Nosso problema agora é a mala de livros. Já tirei os do momento, mas ainda sobraram uns 15kg de livros. Vão ficar em uma mala, esperando x próximx a ir de BCN pro Brasil.
Terça
Ontem saí pra resolver umas coisas na rua. Tomei um chá de cadeira, mas na paz. Voltei e ficamos até a madruga na função de encaixar tudo nas malas. Vamos dar uma forçada na bagagem de mão, e ainda tentar levar um guarda-chuva grande e um canudo com desenhos e pôsteres.

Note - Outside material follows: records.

(** ** Concrete runs *)

Definition or_empty (o : outcome store) : store := match o with Ret s => s | _ => mkStore ∅ ∅ ∅ end.
Definition opened (x : nat) (fd : Z) (s : store) : outcome store :=
  construct x fd (mkStore (st_cells s) (st_objects s) ({[fd]} ∪ st_open s)).

(** Descriptor 3, held by two objects, of which the first has read from it. *)
Definition run_shared : store := or_empty (duplicate 0 1 (or_empty (opened 0 3 (mkStore ∅ ∅ {[1]})))).
Definition run_read : store := match object_read 0 10 (sys_ok 0) [] run_shared with Ret (s, _) => s | _ => run_shared end.
Definition run_gone : store := or_empty (destruct_object 1 (or_empty (destruct_object 0 run_read))).

Lemma descriptors_managed_witness :
  object_eof 1 run_read = Ret true ∧ 3 ∈ st_open run_read ∧ st_cells run_gone = ∅ ∧ st_open run_gone = {[1]}.
Proof.
  split; [vm_compute; reflexivity|]. split; [apply (bool_decide_unpack _); vm_compute; exact I|].
  apply (descriptors_managed {[1]} run_gone); [|vm_compute; reflexivity].
  apply (rtc_r _ (or_empty (destruct_object 0 run_read))); [|by eapply (step_destruct _ 1); vm_compute].
  apply (rtc_r _ run_read); [|by eapply (step_destruct _ 0); vm_compute].
  apply (rtc_r _ run_shared); [|eapply (step_use _ 0 _ _ []); [apply (read_keeps 10 (sys_ok 0) [])|vm_compute; reflexivity]].
  apply (rtc_r _ (or_empty (opened 0 3 (mkStore ∅ ∅ {[1]})))); [|eapply (step_duplicate _ 0 1); vm_compute; reflexivity].
  apply rtc_once. eapply (step_construct _ 0 3); [reflexivity|apply (bool_decide_unpack _); vm_compute; exact I|vm_compute; reflexivity].
Defined.
Lemma kept_trans k w w1 w' : kept k w w1 -> kept k w1 w' -> kept k w w'.
Proof. intros [] []. split; auto. Qed.

(** Why a rule is cancelled. *)
Definition cancel_reason (r : Rule) (w : W) : Prop :=
  (rule_direction r = In ∧ fd_eof (get_fd (rule_fd r) w) = true) ∨ fd_closed (get_fd (rule_fd r) w) = true ∨ Hup (rule_key r) w.

Record rule_ok (r : Rule) : Prop := {
  rl_interest w : Inv w -> rule_interest r w = true -> Wanted (rule_key r) w;
  rl_callback w : Inv w -> Ready (rule_key r) w -> Wanted (rule_key r) w ->
    returns (rule_callback r w) (λ w', Inv w' ∧
      (service_count r w' ≠ service_count r w ∨ rule_interest r w' = false) ∧ kept (rule_key r) w w');
  rl_cancel w : Inv w -> cancel_reason r w ->
    returns (rule_cancel r w) (λ w', Inv w' ∧ Gone (rule_key r) w' ∧ kept (rule_key r) w w')
}.

(** What a pass over [rules] that keeps [rules'] leaves behind. *)
Record pass (rules rules' : list Rule) (w w' : W) : Prop := {
  ps_inv : Inv w';
  ps_rules : rules' `sublist_of` rules;
  ps_gone k : Gone k w -> Gone k w';
  ps_cancelled k : k ∈ map rule_key rules -> k ∈ map rule_key rules' ∨ Gone k w'
}.

Lemma pass_nil w : Inv w -> pass [] [] w w.
Proof. split; [done|constructor|done|]. by intros k ?%not_elem_of_nil. Qed.

Lemma pass_keep r rules rules' w w1 w' :
  (∀ k, Gone k w -> Gone k w1) -> pass rules rules' w1 w' -> pass (r :: rules) (r :: rules') w w'.
Proof.
  intros Hg [H1 H2 H3 H4]. split; [done|by constructor|auto|]. cbn. intros k [->|Hk]%elem_of_cons; [left; constructor|].
  destruct (H4 k Hk); [left; by constructor|by right].
Qed.

Lemma pass_drop r rules rules' w w1 w' :
  Gone (rule_key r) w1 -> kept (rule_key r) w w1 -> pass rules rules' w1 w' -> pass (r :: rules) rules' w w'.
Proof.
  intros Hg Hk [H1 H2 H3 H4]. split; [done|by constructor|intros k ?; by apply H3, (kept_gone _ _ _ Hk)|].
  cbn. intros k [->|?]%elem_of_cons; [right; by apply H3|auto].
Qed.

Lemma pass_trans rules rules1 rules' w w1 w' :
  pass rules rules1 w w1 -> pass rules1 rules' w1 w' -> pass rules rules' w w'.
Proof.
  intros [H1 H2 H3 H4] [H1' H2' H3' H4']. split; [done|by etrans|auto|].
  intros k Hk. destruct (H4 k Hk) as [Hk'|]; [by apply H4'|right; auto].
Qed.

(** The rules polled for something still rely on it. *)
Definition wanted (l : list (Rule * Z)) (w : W) : Prop := Forall (λ p, p.2 ≠ 0 -> Wanted (rule_key p.1) w) l.
(** The parts of the invariant that the connection's receiver and the owner's
    end share. *)
Lemma advances_delivered r r' out :
  rcv_ok T isnT r -> advances T r r' ->
  out ++ contents (stream_out r) = slice T 0 (sr_expected_index (rc_reassembler r)) ->
  out ++ contents (stream_out r') = slice T 0 (sr_expected_index (rc_reassembler r')).
Proof.
  intros Hr [Hle Hc] Hout. rewrite Hc, app_assoc, Hout. symmetry. apply slice_app; [|done].
  pose proof (inv_pos _ _ _ (ro_sr _ _ _ Hr)). lia.
Qed.

Lemma count_writes_read (out : list wire_out) fd :
  fd_read_count (count_writes out fd) = fd_read_count fd ∧ fd_eof (count_writes out fd) = fd_eof fd ∧
  fd_closed (count_writes out fd) = fd_closed fd.
Proof. unfold count_writes. revert fd. induction out as [|o out IH]; intros fd; cbn; [done|]. by rewrite !(proj1 (IH _)), !(proj1 (proj2 (IH _))), !(proj2 (proj2 (IH _))). Qed.

Lemma active_no_error c : errors_paired c -> active c = true -> error (stream_in c) = false.
Proof.
  intros Hp Ha. destruct (error (stream_in c)) eqn:Hs; [|done]. pose proof (Hp Hs) as Hi. unfold active in Ha.
  by rewrite Hs, Hi in Ha.
Qed.

Lemma wanted_open w : sock_inv w -> sock_wanted (ThreadData, In) w -> error (stream_in (ss_tcp w)) = false ∧ bs_input_ended (stream_in (ss_tcp w)) = false.
Proof.
  intros Hw [Ha Ho]. split; [by apply active_no_error; [apply Hw|]|].
  destruct (bs_input_ended _) eqn:Hen; [|done]. pose proof (si_ended _ Hw Hen). congruence.
Qed.

(** A segment of the peer, or none, into the connection. *)
Lemma receive_ok w a a' d seg out :
  sock_inv w -> adapter_ok a -> good_wire d -> adapter_read a d = Ret (a', seg, out) ->
  returns (match seg with Some seg => segment_received (ss_tcp w) seg | None => Ret (ss_tcp w) end) (λ tcp,
    conn_ok S T isnT tcp ∧ errors_paired tcp ∧ same_app (cn_sender (ss_tcp w)) (cn_sender tcp) ∧
    advances T (cn_receiver (ss_tcp w)) (cn_receiver tcp) ∧
    (active (ss_tcp w) = true -> bs_input_ended (stream_in (ss_tcp w)) = false -> active tcp = true)).
Proof.
  intros Hw Ha [_ Hgood] Hread. pose proof (si_conn _ Hw) as Hc. destruct seg as [seg|].
  - destruct (Hgood _ _ _ _ Ha Hread) as [Hseg Hrst].
    destruct (segment_received_ok S T isnT HS HT HisnT _ seg Hc Hseg) as (tcp & Hrun & Hc' & Hsame & Hadv).
    exists tcp. split; [done|]. split_and!; [done|by eapply segment_received_paired; [| |apply Hw]|done|done|].
    intros Hact Hie. pose proof (segment_received_error _ _ _ Hrst Hrun) as He.
    pose proof (active_no_error _ (si_errors _ Hw) Hact) as He0. apply active_open; [congruence|]. unfold input_ended, stream_in in *. by rewrite (proj2 (proj2 Hsame)).
  - apply returns_ret. split_and!; try done; [apply Hw|apply advances_refl].
Qed.
Lemma after_ack_find j k (m : list (Z * TCPSegment)) : j < k -> find k m ≠ None -> find k (after_ack j m) ≠ None.
Proof. intros. unfold after_ack. destruct (find j m); [|done]. by apply find_filter. Qed.

Lemma chain_det S isn a m b b' : chain S isn a m b -> chain S isn a m b' -> b = b'.
Proof.
  revert a. induction m as [|[k seg] m IH]; intros a; cbn; [congruence|].
  intros (_ & _ & _ & H1) (_ & _ & _ & H2). by eapply IH.
Qed.

(** Sending leaves the record of acknowledgments alone. *)
Definition same_acks (s s' : TCPSender) : Prop :=
  sd_max_abs_seqno s' = sd_max_abs_seqno s ∧ sd_consecutive_retransmissions s' = sd_consecutive_retransmissions s.

Lemma fill_once_acks s segment s' segment' : fill_once s segment = Ret (s', segment') -> same_acks s s'.
Proof.
  unfold fill_once. destruct (read _ _) as [[bs data]| | |]; cbn [mbind outcome_bind]; [|done..].
  intros [= <- _]. by repeat case_match.
Qed.

Lemma fill_loop_acks fuel s segment s' segment' : fill_loop fuel s segment = Ret (s', segment') -> same_acks s s'.
Proof.
  revert s segment. induction fuel as [|fuel IH]; intros s segment; cbn [fill_loop];
    destruct (_ && _); [done|by intros [= <- _]| |by intros [= <- _]].
  destruct (fill_once s segment) as [[s1 segment1]| | |] eqn:Hf; cbn [mbind outcome_bind]; [|done..].
  intros [H1 H2]%IH. apply fill_once_acks in Hf as [H3 H4]. split; congruence.
Qed.

Lemma fill_window_acks s s' : fill_window s = Ret s' -> same_acks s s'.
Proof.
  unfold fill_window. destruct (negb (sd_syn s)); [by intros [= <-]|].
  destruct (fill_loop _ _ _) as [[s1 segment1]| | |] eqn:Hf; cbn [mbind outcome_bind]; [|done..].
  apply fill_loop_acks in Hf as [H1 H2]. by destruct (_ && _); intros [= <-].
Qed.

Section sender.
(** The peer has received everything below [N], and its window ends at [R];
    [all_sent] says that this includes the FIN. *)
Context (S : list byte) (isn : WrappingInt32) (N R : Z) (all_sent : bool).
Hypothesis HS : zlen S + 2 < 2 ^ 31.
Hypothesis HNR : 0 <= N <= R.

(** The sender while the acknowledgments of one batch arrive. *)
Record pumping (s : TCPSender) : Prop := {
  pp_ok : snd_ok S s;
  pp_syn : sd_syn s = true;
  pp_isn : sd_isn s = isn;
  pp_next : N <= sd_next_seqno s <= Z.max R (N + 1);
  pp_una : una s <= N;
  pp_over : R < sd_next_seqno s -> N <= una s ∧ sd_consecutive_retransmissions s = 0;
  pp_full : sd_recv_wdn_sz s = 0 ∨ contents (sd_stream s) = [] ∧ (eof (sd_stream s) = true -> sd_fin_sent s = true);
  pp_budget : all_sent = false -> sd_next_seqno s + sd_recv_wdn_sz s <= Z.max R (N + 1);
  pp_used : N < sd_next_seqno s -> sd_next_seqno s + sd_recv_wdn_sz s = Z.max R (N + 1);
  pp_mark : N <= una s ∨ find N (sd_outstanding_segments s) ≠ None;
  pp_retx : sd_consecutive_retransmissions s = 0 ∨ sd_max_abs_seqno s < N;
  pp_more : N <= una s -> N < sd_next_seqno s ∨ contents (sd_stream s) = [] ∧ sd_fin_sent s = true;
  pp_written : bs_input_ended (sd_stream s) = true ∨ Z.max R (N + 1) <= 1 + bs_total_written (sd_stream s);
  pp_all : all_sent = true -> sd_fin_sent s = true ∧ sd_next_seqno s = N
}.

(** What one acknowledgment adds: segments [m], sent above [N]. *)
Record pumped (s s' : TCPSender) (m : list (Z * TCPSegment)) : Prop := {
  pd_una : una s <= una s';
  pd_retx : sd_consecutive_retransmissions s' = 0 ∨ sd_consecutive_retransmissions s' = sd_consecutive_retransmissions s;
  pd_app : same_app s s';
  pd_error : bs_error (sd_stream s') = bs_error (sd_stream s);
  pd_cap : bs_cap (sd_stream s') = bs_cap (sd_stream s);
  pd_queue : sd_segments_out s' = sd_segments_out s ++ map snd m;
  pd_from : ∀ p, p ∈ sd_outstanding_segments s' -> p ∈ sd_outstanding_segments s ∨ p ∈ m;
  pd_kept : ∀ p, p ∈ sd_outstanding_segments s -> N < p.1 -> p ∈ sd_outstanding_segments s';
  pd_new : ∀ p, p ∈ m -> p ∈ sd_outstanding_segments s' ∧ N < p.1 ∧ (has_payload p.2 ∨ N = zlen S + 1)
}.

Lemma unsent_next s : snd_ok S s -> sd_syn s = true -> sd_fin_sent s = false ->
  sd_next_seqno s + zlen (contents (sd_stream s)) = 1 + bs_total_written (sd_stream s).
Proof.
  intros Hs Hsyn Hf. pose proof (sk_next _ _ Hs) as Hn. rewrite Hsyn, Hf in Hn.
  pose proof (st_read _ _ (sk_stream _ _ Hs)). lia.
Qed.

Lemma sent_all_next s : snd_ok S s -> sd_syn s = true -> sd_fin_sent s = true -> sd_next_seqno s = zlen S + 2.
Proof.
  intros Hs Hsyn Hf. pose proof (sk_next _ _ Hs) as Hn. rewrite Hsyn, Hf in Hn.
  pose proof (sk_fin _ _ Hs Hf) as [Hie Hc]%eof_spec. pose proof (st_ended _ _ (sk_stream _ _ Hs) Hie).
  pose proof (st_read _ _ (sk_stream _ _ Hs)) as Hr. rewrite Hc, (@zlen_nil byte) in Hr. lia.
Qed.

(** An acknowledgment of [a] whose window ends at [R]. *)
Definition window_ends (a w : Z) : Prop := a + w = R ∨ all_sent = true ∧ R <= a + w.

Lemma ack_abs_exact s a : pumping s -> 0 <= a <= N -> ack_abs s (wrap a isn) = a.
Proof.
  intros Hp Ha. unfold ack_abs. pose proof (next_bound _ _ (pp_ok _ Hp)). pose proof (sk_ackno _ _ (pp_ok _ Hp)).
  pose proof (pp_next _ Hp). rewrite (pp_isn _ Hp). apply unwrap_wrap; lia.
Qed.

(** An acknowledgment behind a probe only closes the window again. *)
Lemma pump_refused s a w :
  pumping s -> 0 <= a <= N -> window_ends a w -> a + w < sd_next_seqno s ->
  pumping (set_recv_wdn_sz 0 s) ∧ R < sd_next_seqno s ∧ pumped s (set_recv_wdn_sz 0 s) [].
Proof.
  intros Hp Ha Hw Hlt. pose proof Hp as [].
  assert (R < sd_next_seqno s) as Hover by (destruct Hw as [|[Hall ?]]; lia).
  split_and!; [|done|].
  - split; cbn; try done; [by apply set_recv_wdn_ok; [|unfold is_u16; lia]|by left|lia|lia].
  - split; cbn; try done; [by right|by rewrite app_nil_r|by left|by intros p ?%elem_of_nil].
Qed.

Lemma fin_sent_stays s s' : snd_ok S s -> sd_syn s = true -> sd_fin_sent s = true -> filled S s s' ->
  sd_fin_sent s' = true ∧ sd_next_seqno s' = sd_next_seqno s ∧ contents (sd_stream s') = [].
Proof.
  intros Hs Hsyn Hf Hfl. pose proof (sent_all_next s Hs Hsyn Hf) as Hn. pose proof (fl_ok _ _ _ Hfl) as Hs'.
  pose proof (next_bound _ _ Hs'). pose proof (fl_mono _ _ _ Hfl).
  assert (sd_fin_sent s' = true) as Hf'.
  { destruct (sd_fin_sent s') eqn:Hf'; [done|]. pose proof (unsent_next s' Hs' (fl_syn _ _ _ Hfl) Hf').
    pose proof (st_written _ _ (sk_stream _ _ Hs')). zlen_facts. pose proof (zlen_nonneg (contents (sd_stream s'))). lia. }
  split_and!; [done|lia|]. pose proof (sk_fin _ _ Hs' Hf') as [_ ?]%eof_spec. done.
Qed.

(** Sending into the open window. *)
Lemma filled_new s s' m :
  snd_ok S s -> zlen S < 2 ^ 62 -> sd_syn s = true -> fill_window s = Ret s' -> filled S s s' ->
  sd_outstanding_segments s' = sd_outstanding_segments s ++ m -> sd_segments_out s' = sd_segments_out s ++ map snd m ->
  Forall (λ p, sd_next_seqno s < p.1 <= sd_next_seqno s' ∧
    (has_payload p.2 ∨ sd_next_seqno s = zlen S + 1 ∧ eof (sd_stream s) = true ∧ sd_fin_sent s = false)) m.
Proof.
  intros Hs HS' Hsyn Hrun Hfl Ho Hq. pose proof (sk_chain _ _ (fl_ok _ _ _ Hfl)) as Hch.
  rewrite (fl_una _ _ _ Hfl), (fl_isn _ _ _ Hfl), Ho in Hch. apply chain_app in Hch as (c & Hc1 & Hc2).
  rewrite (chain_det _ _ _ _ _ _ Hc1 (sk_chain _ _ Hs)) in Hc2.
  destruct (fill_window_payload S s s' Hs HS' Hsyn Hrun) as (e & He & Hpay).
  rewrite Hq in He. apply app_inv_head in He as <-. rewrite Forall_forall. intros p Hp.
  destruct (chain_in _ _ _ _ _ _ Hc2 Hp) as (d & ? & ? & ? & ? & _). split; [lia|].
  destruct Hpay as [Hpay|[Heof Hnf]].
  - left. rewrite Forall_map, Forall_forall in Hpay. by apply Hpay.
  - right. split_and!; try done. pose proof (unsent_next s Hs Hsyn Hnf) as Hn. apply eof_spec in Heof as [Hie Hc].
    rewrite Hc, (@zlen_nil byte) in Hn. pose proof (st_ended _ _ (sk_stream _ _ Hs) Hie). lia.
Qed.

(** The state between recording the acknowledgment and filling the window. *)
Record recorded (s : TCPSender) (a w : Z) (s1 : TCPSender) : Prop := {
  rd_ok : snd_ok S s1;
  rd_syn : sd_syn s1 = sd_syn s;
  rd_isn : sd_isn s1 = sd_isn s;
  rd_next : sd_next_seqno s1 = sd_next_seqno s;
  rd_una : una s1 = match find a (sd_outstanding_segments s) with Some _ => a | None => una s end;
  rd_out : sd_outstanding_segments s1 = after_ack a (sd_outstanding_segments s);
  rd_queue : sd_segments_out s1 = sd_segments_out s;
  rd_stream : sd_stream s1 = sd_stream s;
  rd_fin : sd_fin_sent s1 = sd_fin_sent s;
  rd_budget : sd_next_seqno s1 + sd_recv_wdn_sz s1 = a + Z.max 1 w;
  rd_retx : sd_consecutive_retransmissions s1 = if sd_max_abs_seqno s <? a then 0 else sd_consecutive_retransmissions s;
  rd_max : sd_max_abs_seqno s1 = if sd_max_abs_seqno s <? a then a else sd_max_abs_seqno s
}.

Lemma acknowledge_recorded s a w :
  snd_ok S s -> 0 <= a <= sd_next_seqno s -> is_u16 w -> sd_next_seqno s <= a + w -> recorded s a w (acknowledge s a w).
Proof.
  intros Hs Ha Hw Hle.
  destruct (acknowledge_spec S s a w Hs ltac:(lia) Ha Hw Hle) as (H1 & H2 & H3 & H4 & H5 & H6 & _ & _ & H7 & H8 & H9 & H10).
  destruct (acknowledge_eq S s a w Hs ltac:(lia) Ha Hw Hle) as (n & He & _).
  split; try done; rewrite He; reflexivity.
Qed.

Deixar coisas para trás não é, não pode ser, questão de mera utilidade. Muitas coisas têm história. São lembranças condensadas, parte da vida. Óbvio que tem muita gente que exagera nesse sentido, a ponto de transferirem toda sua personalidade para seus objetos. Eu sei que vivo sem qualquer coisa. Mas, por exemplo, ler o Caos do Hakim Bey em PDF ou ler a edição em papel que eu comprei antes de uma viagem específica e já emprestei pra essa e outra pessoas faz uma grande diferença.
Começar um relato de viagem contando que não dormi direito já não é novidade. Essa noite até que consegui (algumas cervejas ajudaram), mas acordei com as pernas doloridas e o estômago estragado. Tudo tensão pré-viagem. Saímos pra dar um último rolê no parque aqui ao lado e curtir um sol de verão. Depois comemos um desayuno bem típico, pinchos de tortilla de calabacín y pimiento, guarnecido por pa amb tomáquet. Depois sentamos na pracinha em frente à biblioteca. Tive a impressão que o cenário deixava de ser tridimensional outra vez e voltava a virar uma foto, o processo inverso do que aconteceu nos últimos meses. Talvez fazer parte de uma cidade dependa disso, conseguir visualizá-la não como uma série de cenários e sim um ambiente. Não sei.
Quando deixamos a Alemanha, estávamos ansiosos por sair logo. Preparamos as coisas alguns dias antes, ficamos contando as horas para sair. Dessa vez, por mais que eu queira voltar logo pra amigxs, lugares especiais e feijão com farinha de mandioca, não sinto nenhuma pressa em sair. Barcelona, sei que muitos já disseram, deixa boas lembranças. Deixo aqui alguns amigos novos, um dos quais virou mais um quase-irmão.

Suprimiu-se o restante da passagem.